Study: Lifelong Learning is Untapped Area for Many Business Schools

Study: Lifelong Learning is Untapped Area for Many Business Schools

Understanding the needs of alumni

In Q4 2023, the European Foundation for Management Development, along with the UK-based market consultancy group CarringtonCrisp, released the findings of their ‘Alumni Matters’ study on the needs and potential of graduates. According to CarringtonCrisp, “Schools miss out on opportunities not just to build fundraising, but to better engage corporates, to support their recruitment of new students and to attract alumni to return for further study, to create potential providers of internships and guest speakers and much more.” As such, the Alumni Matters survey, which will be conducted again in August, seeks to elaborate on what alumni desire from a school with the purpose of creating recommendations for plans of action to better appeal to this demographic. As Wittenborg University of Applied Sciences is continuing to develop its lifelong learning opportunities, the study provides important insight and takeaways for all business schools looking to serve former students.

The latest Alumni Matters survey collected answers from 2,489 alumni across 82 countries. The vast majority of alumni (88%) are proud to be associated with their schools, while 87% have positive feelings toward their former schools – Wittenborg knows its family members easily fall into this category. Despite this, just over half (54%) said they were still connected to their schools, and 49% considered themselves part of an alumni community. In the report, it is noted that when alumni are not sufficiently engaged nor made to feel they are part of a school's success following graduation, they are more likely to seek opportunities outside the school's network to grow their careers. The survey found that nearly half (48%) of alumni would like their alma mater to offer further learning opportunities following graduation.

CarringtonCrisp's co-founder and author of the study, Andrew Crisp, explains in an interview that this may have to do with the fact that alumni may trust their former school, thus making it an ideal place for further learning, reskilling or upskilling opportunities. Interestingly, despite the desire for continued learning, 51% of respondents said they are currently unaware of the opportunities available to them. This means that many schools are not engaging with alumni or marketing post-graduation opportunities sufficiently. Furthermore, 42% agreed that lifelong learning amongst alumni is a big opportunity for business schools. The report recommends that institutions increase access to resources and networks among alumni to create more mutual value between alumni and themselves.

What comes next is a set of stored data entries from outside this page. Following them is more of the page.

(** X5.  A data line emits a chunk only if its payload parses and
    [choices[0].delta.content] of the parsed value is there, is truthy and
    has a string form; the chunk is then that string form, it is the
    line's only event, and the accumulated text grows by it. *)
Theorem dataLine_chunk_only_for_content (line fullText c : string) :
  In (OnChunk c) (fst (dataLine JSON_parse line fullText)) ->
  exists data choices first v,
    JSON_parse (JS.slice 6 line) = Some data /\
    prop "choices" (Some data) = inr choices /\
    index0 choices = inr first /\
    optProp "content" (optProp "delta" first) = Some v /\
    JSON.truthy v = true /\
    JSON.ToString v = Some c /\
    dataLine JSON_parse line fullText = ([OnChunk c], inr (fullText ++ c)).
Proof.
  unfold dataLine, parseJSON.
  destruct (JSON_parse (JS.slice 6 line)) as [data|]; [|intros []].
  cbv beta iota zeta delta [bind ret try_catch lift emit throw deltaContent].
  destruct (prop "choices" (Some data)) as [e|choices] eqn:Hc; [intros []|].
  destruct (index0 choices) as [e|first] eqn:Hf; [intros []|].
  destruct (optProp "content" (optProp "delta" first)) as [v|] eqn:Hv;
    [|intros []].
  unfold orEmpty. destruct (JSON.truthy v) eqn:Ht.
  - rewrite Ht. unfold stringOf. destruct (JSON.ToString v) as [added|] eqn:Hs.
    + simpl. intros [H|[]]. injection H as <-.
      exists data, choices, first, v. repeat split; auto.
    + simpl. intros [].
  - simpl. intros [].
Qed.

(** X6.  Frames that carry no text are passed over in silence: a payload
    of [null], an object without [choices], an empty [choices], a first
    choice without [delta], a delta without [content], or a content that
    is [null] or the empty string.  The accumulated text is unchanged. *)
Theorem dataLine_without_text (line fullText : string) (data : JSON.t) :
  JSON_parse (JS.slice 6 line) = Some data ->
  data = JSON.Null \/
  (exists ms, data = JSON.Object ms /\
     (JSON.lookup "choices" ms = None \/
      JSON.lookup "choices" ms = Some (JSON.Array []) \/
      exists ch rest,
        JSON.lookup "choices" ms = Some (JSON.Array (JSON.Object ch :: rest)) /\
        (JSON.lookup "delta" ch = None \/
         exists dm, JSON.lookup "delta" ch = Some (JSON.Object dm) /\
           (JSON.lookup "content" dm = None \/
            JSON.lookup "content" dm = Some JSON.Null \/
            JSON.lookup "content" dm = Some (JSON.Str ""))))) ->
  dataLine JSON_parse line fullText = ([], inr fullText).
Proof.
  intros Hp Hd. unfold dataLine, parseJSON. rewrite Hp.
  cbv beta iota zeta delta [bind ret try_catch lift emit throw deltaContent].
  destruct Hd as [->|[ms [-> Hd]]]; [reflexivity|]. simpl.
  destruct Hd as [->|[->|[ch [rest [-> Hd]]]]]; [reflexivity | reflexivity|]. simpl.
  destruct Hd as [->|[dm [-> Hd]]]; [reflexivity|]. simpl.
  destruct Hd as [->|[->| ->]]; reflexivity.
Qed.

End Rest.

Lemma geminiLoop_texts (cs : list (option string)) (fin : option Thrown) :
  forall fullText,
    geminiLoop cs fin fullText
    = match fin with
      | None => ((map OnChunk (texts cs)
                  ++ [OnComplete (fullText ++ concatAll (texts cs))])%list, inr tt)
      | Some e => (map OnChunk (texts cs), inl e)
      end.
Proof.
  induction cs as [|c cs IH]; intro fullText.
  - simpl. destruct fin; [reflexivity|]. unfold emit. now rewrite append_empty_r.
  - simpl. destruct c as [s|]; simpl; [|apply IH].
    unfold JS.falsy in *. destruct (s =? "")%string; simpl; [apply IH|].
    rewrite IH. destruct fin; simpl; [reflexivity|].
    rewrite concatAll_cons, append_assoc. reflexivity.
Qed.

(** X7.  With Gemini active, a client that can be made and a conversation
    that is not empty: the chunks are the texts of the SDK's chunks that
    have a non-empty one, in order; if the SDK's stream ends, the call
    completes with their concatenation, and if it fails, the call ends in
    [onError] with the failure's message after the chunks already out. *)
Theorem streamResponse_gemini
        (JSON_parse : string -> option JSON.t)
        (env : Env) (m : Message.t) (ms : list Message.t) (settings : AppSettings)
        (stream : GeminiStream) :
  activeModel settings = Gemini ->
  getGeminiClient (gemini env) = None ->
  sendMessageStream (gemini env) = inr stream ->
  callbacks (fst (streamResponse JSON_parse env (m :: ms) settings))
  = (map OnChunk (texts (chunks stream)) ++
     [match failure stream with
      | None => OnComplete (concatAll (texts (chunks stream)))
      | Some (ErrorObject message) => OnError message
      | Some OtherValue => OnError "Unknown error occurred"
      end])%list.
Proof.
  intros Hp Hc Hs. unfold streamResponse, streamGemini. rewrite Hp, Hc, Hs.
  unfold lift, bind, emit. rewrite geminiLoop_texts.
  destruct (failure stream) as [[message|]|]; simpl;
    rewrite ?callbacks_app, callbacks_chunks; reflexivity.
Qed.
(** * Gaussian sum and average queries (privacy/optimizers/gaussian_query.py)

    A shallow embedding of [GaussianSumQuery] and [GaussianAverageQuery]
    together with the TensorFlow primitives they call ([tf.*] and
    [tf.contrib.framework.nest]), and the properties of the specification
    that concern them.

    Layout: the numeric engine (an interface, instantiated by exact
    arithmetic extended with the IEEE special values, and by binary32,
    which computes), tensors and nested structures, the effect monad
    (ledger calls, random draws, exceptions), the two queries, then the
    lemmas and the theorems.  General statements are proved for every
    engine where they do not depend on arithmetic and in exact arithmetic
    where they do; the scenarios are also run in binary32. *)

From Stdlib Require Import Reals Lra List ZArith Bool Arith Lia.
From Stdlib Require Import Floats.SpecFloat.
From Stdlib Require Import Sorting.Permutation.
Import ListNotations.

Set Implicit Arguments.

(** ** The numeric engine

    The queries never look inside a number: they add, multiply, divide,
    take a square root and a minimum, and convert Python numbers to the
    engine's float type.  The embedding keeps that interface abstract. *)

Class Numeric (T : Type) : Type := {
  of_Z : Z -> T;
  nadd : T -> T -> T;
  nmul : T -> T -> T;
  ndiv : T -> T -> T;
  nsqrt : T -> T;
  nmin : T -> T -> T
}.

(** Exact arithmetic with the special values of IEEE 754: what a float
    computation yields when rounding and overflow are left out.  Division
    by zero is not an exception in TensorFlow; it yields an infinity, or
    NaN for 0/0.  There is a single zero, taken as positive. *)

Inductive xreal : Type :=
| Fin (r : R)
| PInf
| NInf
| NaN.

Definition xadd (x y : xreal) : xreal :=
  match x, y with
  | NaN, _ | _, NaN => NaN
  | PInf, NInf | NInf, PInf => NaN
  | PInf, _ | _, PInf => PInf
  | NInf, _ | _, NInf => NInf
  | Fin a, Fin b => Fin (a + b)
  end.

(** An infinity times a finite number: NaN at zero, else the sign rule. *)
Definition inf_times (positive : bool) (r : R) : xreal :=
  if Req_dec_T r 0 then NaN
  else if Rlt_dec 0 r then (if positive then PInf else NInf)
  else (if positive then NInf else PInf).

Definition xmul (x y : xreal) : xreal :=
  match x, y with
  | NaN, _ | _, NaN => NaN
  | Fin a, Fin b => Fin (a * b)
  | PInf, Fin r | Fin r, PInf => inf_times true r
  | NInf, Fin r | Fin r, NInf => inf_times false r
  | PInf, PInf | NInf, NInf => PInf
  | PInf, NInf | NInf, PInf => NInf
  end.

Definition xdiv (x y : xreal) : xreal :=
  match x, y with
  | NaN, _ | _, NaN => NaN
  | Fin a, Fin b =>
      if Req_dec_T b 0 then
        (if Req_dec_T a 0 then NaN
         else if Rlt_dec 0 a then PInf else NInf)
      else Fin (a / b)
  | Fin _, (PInf | NInf) => Fin 0
  | PInf, Fin b => if Rlt_dec b 0 then NInf else PInf
  | NInf, Fin b => if Rlt_dec b 0 then PInf else NInf
  | (PInf | NInf), (PInf | NInf) => NaN
  end.
Lemma searchLoop_spec fuel (f : Z -> go bool) (p : Z -> bool) i j :
  0 <= i <= j -> j - i <= Z.of_nat fuel ->
  (forall k, i <= k < j -> f k = Ret (p k)) ->
  (forall a b, i <= a <= b -> b < j -> p a = true -> p b = true) ->
  exists r, searchLoop fuel f i j = Ret r /\ i <= r <= j /\
    (forall k, i <= k < r -> p k = false) /\ (r < j -> p r = true).
Proof.
  revert i j. induction fuel as [|fuel IH]; intros i j Hij Hf Hp Hm; cbn [searchLoop].
  { exists i. split_and!; [done|lia|lia|lia|lia]. }
  destruct (Z.ltb_spec i j); [|exists i; split_and!; [done|lia..]].
  pose proof (Z.div_mod (j - i) 2 ltac:(lia)). pose proof (Z.mod_pos_bound (j - i) 2 ltac:(lia)).
  set (h := i + (j - i) / 2) in *. assert (i <= h < j) by (unfold h; lia).
  rewrite Hp by lia. cbn [mbind go_mbind]. destruct (p h) eqn:E.
  - destruct (IH i h) as (r & -> & Hr & Hlo & Hhi); [lia|unfold h in *; lia|intros; apply Hp; lia|intros a b **; apply (Hm a b); [lia..|done]|].
    exists r. split_and!; [done|lia|lia|done|]. intros _. destruct (Z.eq_dec r h) as [->|]; [done|apply Hhi; lia].
  - destruct (IH (h + 1) j) as (r & -> & Hr & Hlo & Hhi); [lia|unfold h in *; lia|intros; apply Hp; lia|intros a b **; apply (Hm a b); [lia..|done]|].
    exists r. split_and!; [done|lia|lia| |done]. intros k Hk.
    destruct (Z.ltb_spec h k); [apply Hlo; lia|].
    destruct (p k) eqn:Ek; [|done]. rewrite (Hm k h) in E by (done || lia). done.
Qed.

(** On a predicate that is monotone in the index, [sort.Search] returns the
    first index where it holds, or [n]. *)
Lemma sort_Search_spec n (f : Z -> go bool) (p : Z -> bool) : 0 <= n ->
  (forall k, 0 <= k < n -> f k = Ret (p k)) ->
  (forall a b, 0 <= a <= b -> b < n -> p a = true -> p b = true) ->
  exists r, sort_Search n f = Ret r /\ 0 <= r <= n /\
    (forall k, 0 <= k < r -> p k = false) /\ (r < n -> p r = true).
Proof. intros. unfold sort_Search. apply searchLoop_spec; try done; lia. Qed.

(** ** Hints *)

Create HintDb go_db.
Create Rewrite HintDb go_db.
#[export] Hint Resolve zlen_nonneg wrap64_int64 byte_Z_range : go_db.
#[export] Hint Rewrite @zlen_insert @zlen_app @zlen_replicate : go_db.

(** ** A codec that reads back what it writes, for examples *)

(** The binary digits of a number as bytes. *)
Fixpoint posBytes (p : positive) : bytes :=
  match p with xH => [] | xO p => Byte.x00 :: posBytes p | xI p => Byte.x01 :: posBytes p end.
Fixpoint bytesPos (b : bytes) : positive :=
  match b with [] => xH | x :: b => if decide (x = Byte.x00) then xO (bytesPos b) else xI (bytesPos b) end.

Lemma bytesPos_posBytes p : bytesPos (posBytes p) = p.
Proof. induction p as [p IH|p IH|]; cbn; [by rewrite IH|by rewrite IH|done]. Qed.

(** A leading byte makes every encoding non-empty. *)
Definition enc `{Countable A} (x : A) : bytes := Byte.x02 :: posBytes (encode x).
Definition dec `{Countable A} (b : bytes) : option A := decode (bytesPos (tail b)).
Lemma dec_enc `{Countable A} (x : A) : dec (enc x) = Some x.
Proof. unfold dec, enc. cbn [tail]. rewrite bytesPos_posBytes. apply decode_encode. Qed.

(** The value a computation returned, to name the states of an example run. *)
Definition fromRet {A} (d : A) (m : go A) : A := match m with Ret a => a | Panic _ => d end.
Definition isRet {A} (m : go A) : bool := match m with Ret _ => true | Panic _ => false end.
Lemma fromRet_ok {A} (d : A) m : isRet m = true -> m = Ret (fromRet d m).
Proof. by destruct m. Qed.

(** ** [bufio.Writer] *)

(** What a write of [p] to a buffer of [size] bytes passes on, and what stays
    in the buffer. *)
Definition bufio_Write (size : Z) (buf p : bytes) : bytes * bytes :=
  let avail := size - zlen buf in
  if zlen p <=? avail then ([], buf ++ p) else
  match buf with
  | [] => (p, [])
  | _ =>
      let q := drop (Z.to_nat avail) p in
      if zlen q <=? size then (buf ++ take (Z.to_nat avail) p, q) else (buf ++ p, [])
  end.
Lemma bufio_Write_split size buf p : let '(out, b) := bufio_Write size buf p in out ++ b = buf ++ p.
Proof.
  unfold bufio_Write. destruct (zlen p <=? _); [done|]. destruct buf as [|x buf]; [by rewrite app_nil_r|]. destruct (zlen (drop _ p) <=? _); [|by rewrite app_nil_r].
  by rewrite <- app_assoc, take_drop.
Qed.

Supporting alumni pays back

Importantly, one in five alumni stated they had supported their former schools in some way within the previous 12 months, up to November 2022 when the report was created. That could be financially, but also by promoting their school to recruiters and prospective students, offering internships, volunteering or providing student mentoring. Around 65% expressed interest in mentoring students, and 55% said they may provide internships, projects or paid work experience for current students. This means that investing in increasing opportunities for alumni can benefit business schools and even current students in the long run.

Of the ways in which an institution can support alumni, 70% responded that business schools should create lifelong learning programmes for alumni and 69% wanted online access to lectures and other content made by faculty, with the report indicated that some might be willing to pay for such materials. A further 53% thought alumni should get preferential rates for future studies or programmes at their alma mater. Respondents expressed a ‘strong preference’ (57%) for short, non-degree executive programmes. Novel qualifications are also becoming more popular, with 21% interested in digital badges, and another 18% looking for ‘microcredentials’.

The survey found that 53% of alumni say they want easier means to connect with other alumni, while 47% said that alumni should be offered more opportunities to take advantage of alumni networks. The study also highlights that alumni are interested not just in their careers, but also increasing the reputation of the schools which they are associated with; these aims have a mutually positive effect on one another. Interestingly for institutions such as Wittenborg, situated in a country whose cabinet is taking measures to reduce international study opportunities for public institutions, 34% responded that they want to grow global activities for alumni. The study reports that this is, “increasingly important as international student cohorts become ever more significant for business schools”.

“Engaged international alumni will be key to growing awareness, recognition and consideration of an institution among prospective students,” Alumni Matters 2022 reports.